There were 1,469 households, out of which 34.6% had children under the age of 18 living with them, 24.0% were married couples living together, 42.1% had a female householder with no husband present, and 27.4% were non-families. 23.2% of all households were made up of individuals, and 7.3% had someone living alone who was 65 years of age or older. The average household size was 2.86 and the average family size was 3.38.

In the city, the population was spread out, with 33.6% under the age of 18, 9.6% from 18 to 24, 26.6% from 25 to 44, 19.9% from 45 to 64, and 10.3% who were 65 years of age or older. The median age was 30 years. For every 100 females, there were 79.8 males. For every 100 females age 18 and over, there were 71.2 males.

The median income for a household in the city was $21,500, and the median income for a family was $23,217. Males had a median income of $23,542 versus $22,399 for females.
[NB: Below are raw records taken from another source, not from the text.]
(** One more source: register [r] of the map [regs'], bit [b] *)
Lemma add_source program Q regs s regs' r b :
  sources_wf program Q (regs, s) -> regs `prefix_of` regs' -> Forall Q regs' -> r ∈ regs' ->
  0 <= b < 2 ^ 32 -> key_in program (r, b) ->
  exists i, LookupAndAssert regs' r = Ok i /\ sources_wf program Q (regs', addSource s (i, b)) /\
    grows (regs, s) (regs', addSource s (i, b)) /\ (r, b) ∈ keysOf regs' (addSource s (i, b)).
Proof.
  intros [Hfit _ Hkeys] Hp Hregs Hr Hb Hkey. cbn [fst snd] in Hfit, Hkeys. destruct (LookupAndAssert_In r regs' Hr) as (i & Hi & Hri).
  exists i. split; [done|]. destruct (addSource_spec s (i, b)) as (Hin & Hsub & Hinv).
  pose proof (prefix_length _ _ Hp) as Hpl.
  assert (Hfit' : Forall (fun x => (x.1 < length regs)%nat) s) by (eapply Forall_impl; [exact Hfit|]; by intros ? []).
  split_and!.
  - constructor; cbn; [|done|].
    + apply Forall_forall. intros x Hx. apply Hinv in Hx as [Hx| ->].
      * rewrite Forall_forall in Hfit. destruct (Hfit x Hx). split; [lia|done].
      * cbn. split; [by eapply lookup_lt_Some|done].
    + apply Forall_fmap, Forall_forall. intros x Hx. apply Hinv in Hx as [Hx| ->]; cbn; [|by rewrite (list_lookup_total_correct _ _ _ Hri)].
      rewrite <- (keysOf_prefix regs regs' s Hp Hfit') in Hkeys. rewrite Forall_forall in Hkeys. apply Hkeys, list_elem_of_fmap. by exists x.
  - split; [done|]. cbn [fst snd]. rewrite <- (keysOf_prefix regs regs') by done. unfold keysOf. intros x Hx.
    apply list_elem_of_fmap in Hx as (y & -> & Hy). apply list_elem_of_fmap. exists y. split; [done|]. by apply Hsub.
  - apply list_elem_of_fmap. exists (i, b). split; [|done]. cbn. by rewrite (list_lookup_total_correct _ _ _ Hri).
Qed.

(** The register behind an operand *)
Definition regOf (op : Operation) (c : nat * Z) : nat :=
  match _src op !! c.1 with Some (SrcRegister r) => _registerIndex r | _ => 0%nat end.

Lemma columnRegister_eq op c r : _src op !! c.1 = Some (SrcRegister r) -> columnRegister op c = Ok (regOf op c) /\ regOf op c = _registerIndex r.
Proof. intros H. unfold columnRegister, regOf. by rewrite (at_Some _ _ _ H), H. Qed.

(** The loop over the columns of an entry, by position *)
Lemma column_loop {B} (f : B -> nat * Z -> result B) (I : list (nat * Z) -> B -> Prop) e b :
  entry_wf e -> I [] b ->
  (forall done c b, c ∈ columns e -> I done b -> exists b', f b c = Ok b' /\ I (done ++ [c]) b') ->
  exists b', foldM (fun b i => c ← column e i; f b c) (seq 0 (_numSources e)) b = Ok b' /\ I (columns e) b'.
Proof.
  intros Hwf Hb H.
  destruct (foldM_seq_inv (fun b i => c ← column e i; f b c) (fun k b => I (take k (columns e)) b) (_numSources e) b)
    as (b' & Hb' & HI).
  - done.
  - intros k b0 Hk HI. destruct (column_lookup e k Hwf Hk) as (c & Hc & ->). cbn [mbind result_bind].
    rewrite (take_S_r _ _ _ Hc). apply H; [by eapply list_elem_of_lookup_2|done].
  - exists b'. split; [done|]. by rewrite take_ge in HI by (rewrite length_columns by done; lia).
Qed.

(** The key of a column *)
Lemma column_key program o c : column_in program (_src o) c -> exists r, _src o !! c.1 = Some (SrcRegister r) /\ key_in program (regOf o c, c.2).
Proof. intros (r & d & Hr & Hd & Hlt). exists r. split; [done|]. destruct (columnRegister_eq _ _ _ Hr) as [_ ->]. by exists d. Qed.

Lemma addPrevSources_eq program Q prevOp pe st :
  entry_wf pe -> (forall r, SrcRegister r ∈ _src prevOp -> Q (_registerIndex r)) ->
  Forall (column_in program (_src prevOp)) (columns pe) -> sources_wf program Q st ->
  exists st', addPrevSources prevOp pe st = Ok st' /\ sources_wf program Q st' /\ grows st st' /\
    Forall (fun c => (regOf prevOp c, c.2) ∈ keysOf st'.1 st'.2) (columns pe).
Proof.
  intros Hwf Hsrc Hregs Hst. unfold addPrevSources.
  destruct (column_loop (fun st c => srcReg ← columnRegister prevOp c;
      let regs := addReg st.1 srcReg in
      sourceIndex ← LookupAndAssert regs srcReg; Ok (regs, addSource st.2 (sourceIndex, c.2)))
    (fun done st' => sources_wf program Q st' /\ grows st st' /\
      Forall (fun c => (regOf prevOp c, c.2) ∈ keysOf st'.1 st'.2) done) pe st Hwf) as (st' & H & HI).
  - by split_and!.
  - intros done c [regs s] Hc (Hw & Hg & Hd). rewrite Forall_forall in Hregs. destruct (column_key _ _ _ (Hregs c Hc)) as (r & Hr & Hkey).
    destruct (columnRegister_eq _ _ _ Hr) as [-> Hreg]. cbn [mbind result_bind fst snd].
    destruct (addReg_spec regs (regOf prevOp c)) as (Hin & Hp & Hinv).
    pose proof Hwf as (_ & _ & _ & _ & Hpos). rewrite Forall_forall in Hpos.
    destruct (add_source program Q regs s (addReg regs (regOf prevOp c)) (regOf prevOp c) c.2 Hw Hp) as (i & -> & Hw' & Hg' & Hk).
    + apply Forall_forall. intros x Hx. apply Hinv in Hx as [Hx| ->].
      * pose proof (sources_regs _ _ _ Hw) as Hr'. cbn in Hr'. rewrite Forall_forall in Hr'. by apply Hr'.
      * rewrite Hreg. apply Hsrc. by eapply list_elem_of_lookup_2.
    + done.
    + by apply Hpos.
    + done.
    + cbn [mbind result_bind]. eexists; split; [done|]. split_and!; [done|by eapply grows_trans|].
      apply Forall_app; split; [|by constructor]. destruct Hg' as [_ Hsub]. eapply Forall_impl; [exact Hd|]. intros c' Hc'. by apply Hsub.
  - by exists st'.
Qed.

(** A loop that assembles a row from the columns of an entry *)
Lemma row_loop (V : nat * Z -> result Z) (vb : nat * Z -> bool) e :
  entry_wf e -> (forall c, c ∈ columns e -> V c = Ok (Z.b2z (vb c))) ->
  foldM (fun slot i => c ← column e i; v ← V c; Ok (Z.lor slot (u64_shl v (Z.of_nat i)))) (seq 0 (_numSources e)) 0
  = Ok (bits_to_Z (vb <$> columns e)).
Proof.
  intros Hwf HV. pose proof Hwf as (Hn & _). pose proof (length_columns e Hwf) as Hl.
  destruct (foldM_seq_inv (fun slot i => c ← column e i; v ← V c; Ok (Z.lor slot (u64_shl v (Z.of_nat i))))
    (fun k b => b = bits_to_Z (vb <$> take k (columns e))) (_numSources e) 0) as (b & -> & ->).
  - done.
  - intros k b Hk ->. destruct (column_lookup e k Hwf Hk) as (c & Hc & ->). cbn [mbind result_bind].
    rewrite HV by (by eapply list_elem_of_lookup_2). cbn [mbind result_bind]. eexists; split; [done|].
    rewrite (take_S_r _ _ _ Hc), fmap_app. cbn [fmap list_fmap].
    assert (Hlt : length (vb <$> take k (columns e)) = k) by (rewrite length_fmap, length_take; lia).
    rewrite <- Hlt at 2. apply lor_bit_snoc. unfold c_maxLutSources in Hn. lia.
  - by rewrite take_ge by lia.
Qed.

Section Combine.
Context (program : Program) (op : Operation) (es : list LutEntry) (prevOp : Operation) (pes : list LutEntry) (sel : nat).
Context (Hop : lut_wf program op es) (Hprev : lut_wf program prevOp pes) (Hpregs : columns_in program prevOp pes).
Context (Q : nat -> Prop) (HQ : forall r, SrcRegister r ∈ _src prevOp -> Q (_registerIndex r)).

(** A column of [op] reads a register, or a bit that [prevOp] computes. *)
Definition column_ok (c : nat * Z) : Prop :=
  if decide (c.1 = sel) then c.2 < Z.of_nat (length pes) else column_in program (_src op) c.

(** The keys that column [c] needs *)
Definition needed (keys : list (nat * Z)) (c : nat * Z) : Prop :=
  if decide (c.1 = sel)
  then exists pe, pes !! Z.to_nat c.2 = Some pe /\ Forall (fun pc => (regOf prevOp pc, pc.2) ∈ keys) (columns pe)
  else (regOf op c, c.2) ∈ keys.

Lemma needed_mono keys keys' c : keys ⊆ keys' -> needed keys c -> needed keys' c.
Proof.
  intros Hs. unfold needed. destruct (decide (c.1 = sel)); [|by apply Hs]. intros (pe & Hpe & H). exists pe. split; [done|].
  eapply Forall_impl; [exact H|]. intros x Hx. by apply Hs.
Qed.

Lemma prevEntryOf_eq c :
  c.1 = sel -> column_ok c -> 0 <= c.2 ->
  exists pe, prevEntryOf (mkLut pes) c.2 = Ok pe /\ pes !! Z.to_nat c.2 = Some pe /\ entry_wf pe /\
    Forall (column_in program (_src prevOp)) (columns pe).
Proof.
  intros Hc Hok Hpos. unfold column_ok in Hok. rewrite decide_True in Hok by done.
  destruct (lookup_lt_is_Some_2 pes (Z.to_nat c.2)) as [pe Hpe]; [lia|]. exists pe. unfold prevEntryOf, _numDestinationBits.
  cbn [_lutEntries]. rewrite assert_true by (apply Z.ltb_lt; lia). cbn [mbind result_bind]. split; [by apply at_Some|]. split; [done|].
  split; [apply (Forall_lookup_1 _ _ _ _ (entries_wf _ _ _ Hprev) Hpe)|apply (Forall_lookup_1 _ _ _ _ Hpregs Hpe)].
Qed.

Lemma gatherSources_eq e regs :
  entry_wf e -> Forall column_ok (columns e) -> Forall Q regs ->
  (forall c, c ∈ columns e -> c.1 <> sel -> regOf op c ∈ regs) ->
  exists st, gatherSources op prevOp (mkLut pes) sel e regs = Ok st /\ sources_wf program Q st /\
    regs `prefix_of` st.1 /\ Forall (needed (keysOf st.1 st.2)) (columns e).
Proof.
  intros Hwf Hok Hregs Hin. unfold gatherSources. pose proof Hwf as (_ & _ & _ & _ & Hpos).
  destruct (column_loop (fun st c => if (sel =? c.1)%nat then
        prevEntry ← prevEntryOf (mkLut pes) c.2; addPrevSources prevOp prevEntry st
      else srcReg ← columnRegister op c; sourceIndex ← LookupAndAssert st.1 srcReg;
        Ok (st.1, addSource st.2 (sourceIndex, c.2)))
    (fun done st => sources_wf program Q st /\ regs `prefix_of` st.1 /\ Forall (needed (keysOf st.1 st.2)) done)
    e (regs, []) Hwf) as (st & H & HI).
  - split_and!; [|done|constructor]. constructor; [constructor|done|constructor].
  - intros dn c [regs1 s1] Hc (Hw & Hp & Hd). cbn [fst snd] in Hp |- *. rewrite Forall_forall in Hok, Hpos.
    destruct (Nat.eqb_spec sel c.1) as [Hs|Hs].
    + destruct (prevEntryOf_eq c (eq_sym Hs) (Hok c Hc)) as (pe & -> & Hpe & Hpewf & Hper); [by apply Hpos|].
      cbn [mbind result_bind].
      destruct (addPrevSources_eq program Q prevOp pe (regs1, s1) Hpewf HQ Hper Hw)
        as (st & -> & Hw' & [Hg Hk] & Hn). exists st. split; [done|]. split; [done|]. split; [by etrans|].
      apply Forall_app; split; [eapply Forall_impl; [exact Hd|]; intros x; by apply needed_mono|].
      constructor; [|constructor]. unfold needed. rewrite decide_True by done. by exists pe.
    + pose proof (Hok c Hc) as Hokc. unfold column_ok in Hokc. rewrite decide_False in Hokc by done.
      destruct (column_key _ _ _ Hokc) as (r & Hr & Hkey). destruct (columnRegister_eq _ _ _ Hr) as [-> _]. cbn [mbind result_bind].
      destruct (add_source program Q regs1 s1 regs1 (regOf op c) c.2 Hw) as (i & -> & Hw' & [_ Hk] & Hin').
      * done.
      * apply (sources_regs _ _ _ Hw).
      * destruct Hp as [k ->]. apply elem_of_app. left. by apply Hin.
      * by apply Hpos.
      * done.
      * cbn [mbind result_bind]. eexists; split; [done|]. split_and!; [done|done|].
        apply Forall_app; split; [eapply Forall_impl; [exact Hd|]; intros x; by apply needed_mono|].
        constructor; [|constructor]. unfold needed. by rewrite decide_False by done.
  - by exists st.
Qed.

(** The bit of a row [l] of the new table that stands for [key] *)
Definition bitAt (keys : list (nat * Z)) (l : list bool) (key : nat * Z) : bool :=
  match findIndex key keys with Some i => default false (l !! i) | None => false end.

Definition prevVal (keys : list (nat * Z)) (l : list bool) (pe : LutEntry) : bool :=
  Z.testbit (_table pe) (bits_to_Z ((fun pc => bitAt keys l (regOf prevOp pc, pc.2)) <$> columns pe)).

Definition colVal (keys : list (nat * Z)) (l : list bool) (c : nat * Z) : bool :=
  if decide (c.1 = sel)
  then match pes !! Z.to_nat c.2 with Some pe => prevVal keys l pe | None => false end
  else bitAt keys l (regOf op c, c.2).

Lemma slotBit_eq keys l key : key ∈ keys -> slotBit keys (bits_to_Z l) key = Ok (Z.b2z (bitAt keys l key)).
Proof.
  intros Hin. unfold slotBit, LookupAndAssert, bitAt. destruct (findIndex_In key keys Hin) as (i & ->). cbn.
  by rewrite land_shiftr_1, testbit_bits_to_Z by lia.
Qed.

Lemma prevValue_eq keys l pe :
  entry_wf pe -> Forall (column_in program (_src prevOp)) (columns pe) ->
  Forall (fun pc => (regOf prevOp pc, pc.2) ∈ keys) (columns pe) ->
  prevValue prevOp pe keys (bits_to_Z l) = Ok (Z.b2z (prevVal keys l pe)).
Proof.
  intros Hwf Hr Hk. unfold prevValue, prevVal. destruct (Nat.ltb_spec 0 (_numSources pe)) as [Hn|Hn].
  - assert (Hrow : foldM (fun slot j => c ← column pe j; srcReg ← columnRegister prevOp c;
        v ← slotBit keys (bits_to_Z l) (srcReg, c.2); Ok (Z.lor slot (u64_shl v (Z.of_nat j))))
        (seq 0 (_numSources pe)) 0 = Ok (bits_to_Z ((fun pc => bitAt keys l (regOf prevOp pc, pc.2)) <$> columns pe))).
    { rewrite <- (row_loop (fun c => srcReg ← columnRegister prevOp c; slotBit keys (bits_to_Z l) (srcReg, c.2))); [|done|].
      - apply foldM_ext. intros b j _. destruct (column pe j) as [c|]; cbn; [|done]. by destruct (columnRegister prevOp c).
      - intros c Hc. rewrite Forall_forall in Hr, Hk. destruct (Hr c Hc) as (r & _ & Hrc & _).
        destruct (columnRegister_eq _ _ _ Hrc) as [-> _]. cbn. apply slotBit_eq. by apply Hk. }
    rewrite Hrow. cbn [mbind result_bind]. by rewrite land_shiftr_1 by apply bits_to_Z_bound.
  - assert (Hn0 : _numSources pe = 0%nat) by lia.
    destruct (entry_val_constant (fun _ => false) pe Hwf Hn0) as [_ Ht]. unfold columns. rewrite Hn0. cbn.
    by destruct Ht as [-> | ->].
Qed.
The per capita income for the city was $11,908. About 34.3% of families and 36.9% of the population were below the poverty line, including 54.5% of those under age 18 and 16.3% of those age 65 or over.
==Police and Municipal Courts Controversy==
Pine Lawn police issued some 17,000 traffic violations during 2014, in a town with about 2,300 adults, and has about 30,000 open warrants. For the fiscal year ending June 30, 2014, Pine Lawn collected general revenue in the amount of $3,532,167, out of which $2,237,196 derived from fine and fees from its municipal court. This amounts to 63% of its general revenue and based on the 2010 Census, equates to $683.11 for each of its 3,275 residents. The local prosecutor was criticized for this, because he is a lawyer for the Michael Brown family, and alleges overzealous enforcement by the Ferguson Police Department.
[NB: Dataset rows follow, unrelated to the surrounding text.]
(* ===== verification/ReduceTree.v ===== *)
(** * Pairwise reduction trees compute the reduction

    The trees of [ReduceVecBinaryOp] and [ReduceBinaryOpNoLut]. *)

From stdpp Require Import functions.
From S2P Require Import Prelude MachineInt Literals Ir Semantics Run Reduce LutOpt LutFacts.
Import MachineInt Literals Ir Semantics Run Reduce.

Module ReduceTree.

(** ** The operators that are reduced with *)

(** An associative operator with a neutral element that stays within a width *)
Record reduction (f : Z -> Z -> Z) (e : Z) : Prop := mk_reduction {
  red_assoc : forall a b c, f a (f b c) = f (f a b) c;
  red_unit : forall a, f a e = a;
  red_range : forall w a b, 0 <= w -> 0 <= a < 2 ^ w -> 0 <= b < 2 ^ w -> 0 <= f a b < 2 ^ w }.

Lemma land_reduction : reduction Z.land (-1).
Proof.
  split; [intros; apply Z.land_assoc|apply Z.land_m1_r|]. intros w a b Hw Ha Hb.
  replace (Z.land a b) with (Z.land a b mod 2 ^ w); [apply Z.mod_pos_bound, Z.pow_pos_nonneg; lia|].
  apply Z.bits_inj'. intros i Hi. destruct (Z.lt_ge_cases i w).
  - by rewrite Z.mod_pow2_bits_low.
  - by rewrite Z.mod_pow2_bits_high, Z.land_spec, (testbit_high w a) by lia.
Qed.

Lemma lor_reduction : reduction Z.lor 0.
Proof. split; [intros; apply Z.lor_assoc|apply Z.lor_0_r|]. intros; by apply lor_bound. Qed.

Definition reductionOf (t : ParseTreeBinaryOpType) (f : Z -> Z -> Z) (e : Z) : Prop :=
  reduction f e /\ forall a b, binop_spec t a b = f a b.

Lemma reductionOf_And : reductionOf ParseTreeBinaryOpTypeAnd Z.land (-1).
Proof. split; [apply land_reduction|done]. Qed.
Lemma reductionOf_Or : reductionOf ParseTreeBinaryOpTypeOr Z.lor 0.
Proof. split; [apply lor_reduction|done]. Qed.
The report of the US Attorney General concerning the Ferguson Police Department prompted protests in Pine Lawn, Missouri as well. The use of police departments as revenue generation units may be widespread.

In October 2016, a former Pine Lawn police lieutenant, Steve Blakeney, was sentenced to 51 months in prison after being convicted of trumping up charges to arrest a challenger to then incumbent mayor Sylvester Caldwell. The officer coerced two store owners to falsely testify that the candidate had stolen a Caldwell campaign poster, then used that testimony In December 2017, the United States Court of Appeals for the Eighth Circuit upheld the conviction. Caldwell was himself convicted and sentenced to prison for extortion in 2015.

==Education==
It is in the Normandy Schools Collaborative school district (formerly Normandy School District).
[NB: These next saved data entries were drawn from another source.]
(* ===== verification/ReduceCorrect.v ===== *)
(** * Reductions are correct

    Both implementations of [ReduceBinaryOp] leave in the destination whether
    all bits (for [And]) or any bit (for [Or]) of the source is set. *)

From stdpp Require Import functions.
From S2P Require Import Prelude MachineInt Literals Ir LutOpt LutFacts Semantics LutLowerFacts Run Reduce ReduceTree.
Import MachineInt Literals Ir LutOpt LutFacts LutCofactor Semantics LutPasses LutLowerOps Run Reduce ReduceTree ReduceLut.

Module ReduceCorrect.

(** What both implementations promise: [bit] of the source in [dst], and no
    other register of the old program touched *)
Definition reduces (program : Program) (dst : nat) (bit : (nat -> Z) -> bool) (r : Program * list Operation) : Prop :=
  let '(program', ops) := r in
  extends program program' /\
  forall P σ, extends program' P -> exists σ', run P ops σ = Some σ' /\ σ' dst = Z.b2z (bit σ) /\
    forall i, (i < numRegisters program)%nat -> i <> dst -> σ' i = σ i.

(** ** By look-up tables *)

Section Lut.
Context (fb : bool -> bool -> bool) (eb : bool) (table : Z) (Hbr : bit_reduction fb eb table).
Context (m : Z) (Hm : 2 <= m <= 6) (dst : AccessedRegister).

Lemma reduceBits_bit v : 0 <= v < 2 ^ 1 -> v = Z.b2z (reduceBits fb eb (Z_to_bits 1 v)).
Proof.
  change (2 ^ 1) with 2. intros Hv. change (Z_to_bits 1 v) with [Z.testbit v 0]. cbn [reduceBits foldr].
  unfold reduceBits. cbn [foldr]. rewrite (br_unit _ _ _ Hbr).
  by assert (v = 0 \/ v = 1) as [-> | ->] by lia.
Qed.

Lemma ReduceBinaryOpLut_eq fuel program src w :
  (Z.to_nat w <= fuel)%nat -> 0 < w < 2 ^ 30 ->
  has_width program (_registerIndex src) w -> has_width program (_registerIndex dst) 1 ->
  exists r, ReduceBinaryOpLut fuel m program src table (DstRegister dst) = Ok r /\
    reduces program (_registerIndex dst)
      (fun σ => reduceBits fb eb (Z_to_bits (Z.to_nat w) (σ (_registerIndex src)))) r.
Proof.
  revert program src w. induction fuel as [|fuel IH]; intros program src w Hfuel Hw Hsrc Hdst; [lia|].
  destruct (numGroups m w) as (Hn & Hdec & _); [lia|lia|]. set (n := (w + m - 1) / m) in *.
  destruct (id Hsrc) as (sd & Hsd & Hsw). cbn [ReduceBinaryOpLut]. rewrite (at_Some _ _ _ Hsd). cbn [mbind result_bind].
  rewrite Hsw, (proj2 (Z.eqb_neq m 0)) by lia. unfold u64_add, u64_sub.
  rewrite (u64_small (w + m)), (u64_small (w + m - 1)) by (unfold is_u64; lia). fold n.
  rewrite assert_true by (apply Z.ltb_lt; lia). cbn [mbind result_bind].
  destruct (reduceLut_eq fb eb table Hbr m w ltac:(lia) Hw) as (es & Hlut & Hfit & Hlen & Hval). fold n in Hlut, Hlen, Hval.
  destruct (Z.ltb_spec 1 n) as [H1|H1].
  - destruct (AllocateRegister_eq program n Local (_name sd +:+ "_reduce")) as (p1 & -> & He & Hr & Hnum & _);
      [by apply app_suffix_nonempty|]. cbn [mbind result_bind]. rewrite Hlut. cbn [mbind result_bind].
    rewrite (proj2 (Z.eqb_neq n 1)) by lia.
    destruct (IH p1 (mkAccessedRegister (numRegisters program)) n) as ((p2 & ops) & Hrec & He2 & Hrun);
      [lia|lia|done|by eapply has_width_extends|]. rewrite Hrec. cbn [mbind result_bind].
    eexists; split; [reflexivity|]. split; [by transitivity p1|]. intros P σ HP.
    destruct (reduce_step fb eb table Hbr P σ src (mkAccessedRegister (numRegisters program)) m w es) as (v & Hst & Hv & Hbits);
      try done; [eapply has_width_extends; [|done]; transitivity p1; [done|by transitivity p2]|eapply has_width_extends; [|done]; by transitivity p2|].
    cbn [run]. rewrite Hst. cbn [mbind option_bind]. destruct (Hrun P (<[numRegisters program := v]> σ) HP) as (σ' & Hσ' & Hb & Hfr).
    exists σ'. split; [done|]. fold n in Hbits. split.
    + rewrite Hb. cbn [_registerIndex]. by rewrite fn_lookup_insert, Hbits.
    + intros i Hi Hne. rewrite Hfr by (done || lia). by rewrite fn_lookup_insert_ne by lia.
  - assert (Hn1 : n = 1) by lia. cbn [mbind result_bind]. rewrite Hlut. cbn [mbind result_bind]. rewrite (proj2 (Z.eqb_eq n 1)) by done.
    eexists; split; [reflexivity|]. split; [reflexivity|]. intros P σ HP.
    destruct (reduce_step fb eb table Hbr P σ src dst m w es) as (v & Hst & Hv & Hbits); try done.
    { by eapply has_width_extends. }
    { fold n. rewrite Hn1. by eapply has_width_extends. }
    cbn [run]. rewrite Hst. cbn [mbind option_bind]. eexists; split; [reflexivity|]. split.
    + rewrite fn_lookup_insert, <- Hbits. fold n. fold n in Hv. replace (Z.to_nat n) with 1%nat by lia.
      apply reduceBits_bit. by rewrite Hn1 in Hv.
    + intros i Hi Hne. by rewrite fn_lookup_insert_ne by done.
Qed.
End Lut.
Barack Obama School is in Pine Lawn. It is a consolidation of Garfield Elementary School and Pine Lawn Elementary School. In 2010 all of the members of the board of trustees voted to name the school after then-President of the United States Barack Obama. Cozy Marks, the president of the board of trustees, believed that African-American children would identify with what Obama did. Students at Garfield and Pine Lawn schools selected Obama's name in a poll for the name of the consolidated school. The area of the building is 65000 sqft. The school began operations in 2011.

The former Garfield School had a Northwoods postal address, but was in Pine Lawn. Pine Lawn Elementary was also in Pine Lawn.

The comprehensive high school of the district is Normandy High School.